Devin Troy Strother reinvents Philip Guston’s Klan paintings with irreverent humor


“Undercover Brother” comes a year after four arts institutions announced the postponement of a Guston retrospective, citing concerns about his images of the Ku Klux Klan. Many decried the decision, baffled by museums’ reluctance to provide contextual context on the work. Guston, who was Jewish and witnessed the Klan’s brutal anti-Semitism while growing up in Los Angeles, used the hooded figures to explore themes of complicity, self-hatred, and the banality of supremacy. White. Strother was fascinated by these recent debates, explaining that “just the idea of ​​ownership over imagery, and who is licensed to talk about certain images and things, is always interesting.”

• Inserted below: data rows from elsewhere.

(** * Team-KPIs: performance classification and action-item derivation

    A shallow embedding of [src/utils/performanceCategories.ts] and
    [src/utils/actionItemsGenerator.ts] (together with the target lookup of
    the annual report in [src/components/Dashboard.tsx]), and the properties
    of the classification engine proved over it.

    Numbers.  The database columns behind a performance record and a target
    are SQL integers, so counters and targets are [Z].  Every quotient the
    code forms is a JavaScript Number: it is computed here in IEEE-754
    binary64 with the executable reference semantics of [SpecFloat]
    ([prec = 53], [emax = 1024]), then rounded by [Math.round]. *)

From Stdlib Require Import ZArith List Ascii String Lia SpecFloat.
From stdpp Require Import base list strings pretty gmap.

Local Open Scope string_scope.
Local Open Scope Z_scope.

(** ** JavaScript numbers and built-ins *)

Module JS.

Definition prec : Z := 53.
Definition emax : Z := 1024.

(** A Number, as a binary64 value. *)
Definition number := spec_float.

(** The Number nearest to an integer (round to nearest, ties to even). *)
Definition of_Z (z : Z) : number := binary_normalize prec emax z 0 false.

Definition add : number -> number -> number := SFadd prec emax.
Definition sub : number -> number -> number := SFsub prec emax.
Definition mul : number -> number -> number := SFmul prec emax.
Definition div : number -> number -> number := SFdiv prec emax.

(** What [Math.round] returns: an integer, or one of the three special
    values it lets through.  [Math.round] can also return [-0]; every use
    of a rounded value in the modelled code (comparison with a constant,
    template-string formatting, addition) treats [-0] as [0], so both are
    [Int 0]. *)
Inductive rounded : Type :=
| Int (z : Z)
| NaN
| PosInf
| NegInf.

(** [Math.round x]: the integer nearest to [x], a tie going towards
    [+Infinity], i.e. [floor (x + 1/2)] computed exactly. *)
Definition Math_round (x : number) : rounded :=
  match x with
  | S754_zero _ => Int 0
  | S754_infinity false => PosInf
  | S754_infinity true => NegInf
  | S754_nan => NaN
  | S754_finite s m e =>
      let v := if s then Z.neg m else Z.pos m in
      match e with
      | Zneg k => Int ((2 * v + 2 ^ Z.pos k) / (2 * 2 ^ Z.pos k))
      | _ => Int (v * 2 ^ e)
      end
  end.

(** A rounded value read back as a Number. *)
Definition to_number (r : rounded) : number :=
  match r with
  | Int z => of_Z z
  | NaN => S754_nan
  | PosInf => S754_infinity false
  | NegInf => S754_infinity true
  end.

(** [r <= k], [r > k], [r < k] and [r >= k] for an integer constant [k];
    every comparison with [NaN] is false. *)
Definition leb (r : rounded) (k : Z) : bool :=
  match r with
  | Int z => z <=? k
  | NegInf => true
  | NaN | PosInf => false
  end.

Definition gtb (r : rounded) (k : Z) : bool :=
  match r with
  | Int z => k <? z
  | PosInf => true
  | NaN | NegInf => false
  end.

Definition ltb (r : rounded) (k : Z) : bool :=
  match r with
  | Int z => z <? k
  | NegInf => true
  | NaN | PosInf => false
  end.

(** Number-to-string conversion inside a template literal.  The decimal
    rendering of an integer is the one of JavaScript below [10^21]. *)
Definition toString (r : rounded) : string :=
  match r with
  | Int z => pretty z
  | NaN => "NaN"
  | PosInf => "Infinity"
  | NegInf => "-Infinity"
  end.

(** [String.prototype.toLowerCase] on the ASCII range. *)
Definition lower_ascii (c : ascii) : ascii :=
  let n := N_of_ascii c in
  if ((65 <=? n) && (n <=? 90))%N then ascii_of_N (n + 32) else c.

Fixpoint toLowerCase (s : string) : string :=
  match s with
  | EmptyString => EmptyString
  | String c s' => String (lower_ascii c) (toLowerCase s')
  end.

(** [parseInt s] without a radix argument: white space is skipped, a sign
    is read, a [0x] prefix selects radix 16, and the longest prefix of
    digits is converted; [None] stands for the [NaN] returned when there
    is no digit. *)
Definition is_white (c : ascii) : bool :=
  let n := N_of_ascii c in
  ((n =? 32) || ((9 <=? n) && (n <=? 13)))%N.

Fixpoint skip_white (s : string) : string :=
  match s with
  | String c s' => if is_white c then skip_white s' else s
  | EmptyString => s
  end.

Definition digit_val (radix : Z) (c : ascii) : option Z :=
  let n := Z.of_N (N_of_ascii c) in
  let d :=
    if (48 <=? n) && (n <=? 57) then n - 48
    else if (97 <=? n) && (n <=? 122) then n - 87
    else if (65 <=? n) && (n <=? 90) then n - 55
    else radix in
  if d <? radix then Some d else None.

Fixpoint parse_digits (radix : Z) (s : string) (acc : option Z) : option Z :=
  match s with
  | EmptyString => acc
  | String c s' =>
      match digit_val radix c with
      | Some d => parse_digits radix s' (Some (radix * default 0 acc + d))
      | None => acc
      end
  end.

Definition parseInt (s : string) : option Z :=
  let s := skip_white s in
  let '(neg, s) :=
    match s with
    | String "-" s' => (true, s')
    | String "+" s' => (false, s')
    | _ => (false, s)
    end in
  let '(radix, s) :=
    match s with
    | String "0" (String "x" s') | String "0" (String "X" s') => (16, s')
    | _ => (10, s)
    end in
  match parse_digits radix s None with
  | Some n => Some (if neg : bool then - n else n)
  | None => None
  end.

(** [new Date(year, monthIndex).getTime()], with [None] for the [NaN] of an
    invalid date.  The time value is counted here in months instead of
    milliseconds: the millisecond value of the first instant of a month is
    strictly increasing in [12 * year + monthIndex], and the only use the
    code makes of it is the sign of a difference or a comparison.  A year
    from 0 to 99 denotes 1900 + year, as in JavaScript.  A time value lies
    within 100,000,000 days of 1 January 1970, that is from 20 April -271821
    to 13 September 275760: the first instant of a month is a date from May
    -271821 to September 275760, and [NaN] before and after. *)
Definition first_month : Z := 12 * (-271821) + 4.
Definition last_month : Z := 12 * 275760 + 8.

Definition Date_getTime (year : Z) (monthIndex : option Z) : option Z :=
  match monthIndex with
  | Some m =>
      let y := if (0 <=? year) && (year <=? 99) then 1900 + year else year in
      let t := 12 * y + m in
      if (first_month <=? t) && (t <=? last_month) then Some t else None
  | None => None
  end.

(** [Array.prototype.sort] with a comparator: a stable sort (ECMAScript
    2019), modelled as the stable insertion sort.  The comparator returns
    a Number, [None] being [NaN], which [sort] reads as [+0].  For a
    comparator that is not consistent, as the one of [analyzeTrend] is on a
    list that mixes invalid dates with valid ones, ECMAScript leaves the order
    to the implementation: what is proved below about the order of a sorted
    list is proved for a consistent comparator. *)
Section Sort.
Context {A : Type} (cmp : A -> A -> option Z).

Definition sort_gt (a b : A) : bool :=
  match cmp a b with
  | Some v => 0 <? v
  | None => false
  end.

Fixpoint sort_insert (x : A) (l : list A) : list A :=
  match l with
  | [] => [x]
  | y :: l' => if sort_gt x y then y :: sort_insert x l' else x :: l
  end.

Fixpoint sort (l : list A) : list A :=
  match l with
  | [] => []
  | x :: l' => sort_insert x (sort l')
  end.

End Sort.

(** An abrupt completion: the only exception the modelled code can meet
    is the [TypeError] of reading a property of [undefined]. *)
Inductive completion (A : Type) : Type :=
| Normal (a : A)
| Throw (e : string).
#[global] Arguments Normal {A} a.
#[global] Arguments Throw {A} e.

Definition bind {A B : Type} (c : completion A) (k : A -> completion B)
  : completion B :=
  match c with
  | Normal a => k a
  | Throw e => Throw e
  end.

(** [xs.forEach(f)] for a callback that updates an accumulator and may
    throw: the first exception ends the iteration. *)
Fixpoint forEach {A S : Type} (f : S -> A -> completion S) (xs : list A)
  (s : S) : completion S :=
  match xs with
  | [] => Normal s
  | x :: xs' => bind (f s x) (forEach f xs')
  end.

End JS.

(** ** Data model ([src/lib/supabase.ts]) *)

Module PerformanceRecord.
(** The optional joined [analysts] field is not read by the modelled code
    and is left out. *)
Record t : Type := {
  id : string;
  analyst_id : string;
  month : string;
  year : Z;
  outreaches : Z;
  live_links : Z;
  high_da_links : Z;
  content_distribution : Z;
  new_blogs : Z;
  blog_optimizations : Z;
  top_5_keywords : Z;
  created_at : string;
  updated_at : string
}.
End PerformanceRecord.

Module KPITarget.
Record t : Type := {
  id : string;
  kpi_name : string;
  monthly_target : Z;
  annual_target : Z;
  role : string;
  created_at : string
}.
End KPITarget.

(** The seven metric keys, i.e. the values of [kpiName as keyof
    PerformanceRecord] that the code iterates over. *)
Inductive Kpi : Type :=
| outreaches
| live_links
| high_da_links
| content_distribution
| new_blogs
| blog_optimizations
| top_5_keywords.

Definition kpi_key (k : Kpi) : string :=
  match k with
  | outreaches => "outreaches"
  | live_links => "live_links"
  | high_da_links => "high_da_links"
  | content_distribution => "content_distribution"
  | new_blogs => "new_blogs"
  | blog_optimizations => "blog_optimizations"
  | top_5_keywords => "top_5_keywords"
  end.

(** [record[kpiName]]. *)
Definition get_kpi (r : PerformanceRecord.t) (k : Kpi) : Z :=
  match k with
  | outreaches => PerformanceRecord.outreaches r
  | live_links => PerformanceRecord.live_links r
  | high_da_links => PerformanceRecord.high_da_links r
  | content_distribution => PerformanceRecord.content_distribution r
  | new_blogs => PerformanceRecord.new_blogs r
  | blog_optimizations => PerformanceRecord.blog_optimizations r
  | top_5_keywords => PerformanceRecord.top_5_keywords r
  end.

(** The array literal [kpiNames] of both source files. *)
Definition kpiNames : list Kpi :=
  [ outreaches; live_links; high_da_links; content_distribution; new_blogs;
    blog_optimizations; top_5_keywords ].

(** [targets.find(t => t.kpi_name === kpiName)]. *)
Definition find_target (targets : list KPITarget.t) (k : Kpi)
  : option KPITarget.t :=
  List.find (fun t => String.eqb (KPITarget.kpi_name t) (kpi_key k)) targets.

(** ** [src/utils/performanceCategories.ts] *)

Module PerformanceCategory.
Record t : Type := {
  name : string;
  color : string;
  bgColor : string;
  textColor : string;
  range : string
}.

(** The value of an out-of-range array read; never produced below. *)
Definition undefined : t :=
  {| name := ""; color := ""; bgColor := ""; textColor := ""; range := "" |}.
End PerformanceCategory.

Strother is used to playing with the idea of ​​artistic authority or stylistic property. In 2015, Strother and his partner, graphic designer Yuri Ogita, co-founded Colored Publishing, an independent press dedicated to artists’ books, zines, prints and T-shirts. Imbued with the DIY and punk ethos of Strother’s formative years as a young skater in West Covina, Calif., The press reflects the views of artists indifferent to the impulses of the mainstream art world. and bypass the stagnant tastes and structure of the traditional publishing industry. In addition to clothing and publications, Colored Publishing also sold ceramic containers from Strother, including a series of terracotta ashtrays called “White Trash Receptacles”. Inspired by a character from the TV series Atlanta sporting a ‘white face’, the ashtrays are another example of Strother’s eccentric humor, this time around, displayed at art book fairs instead of art galleries.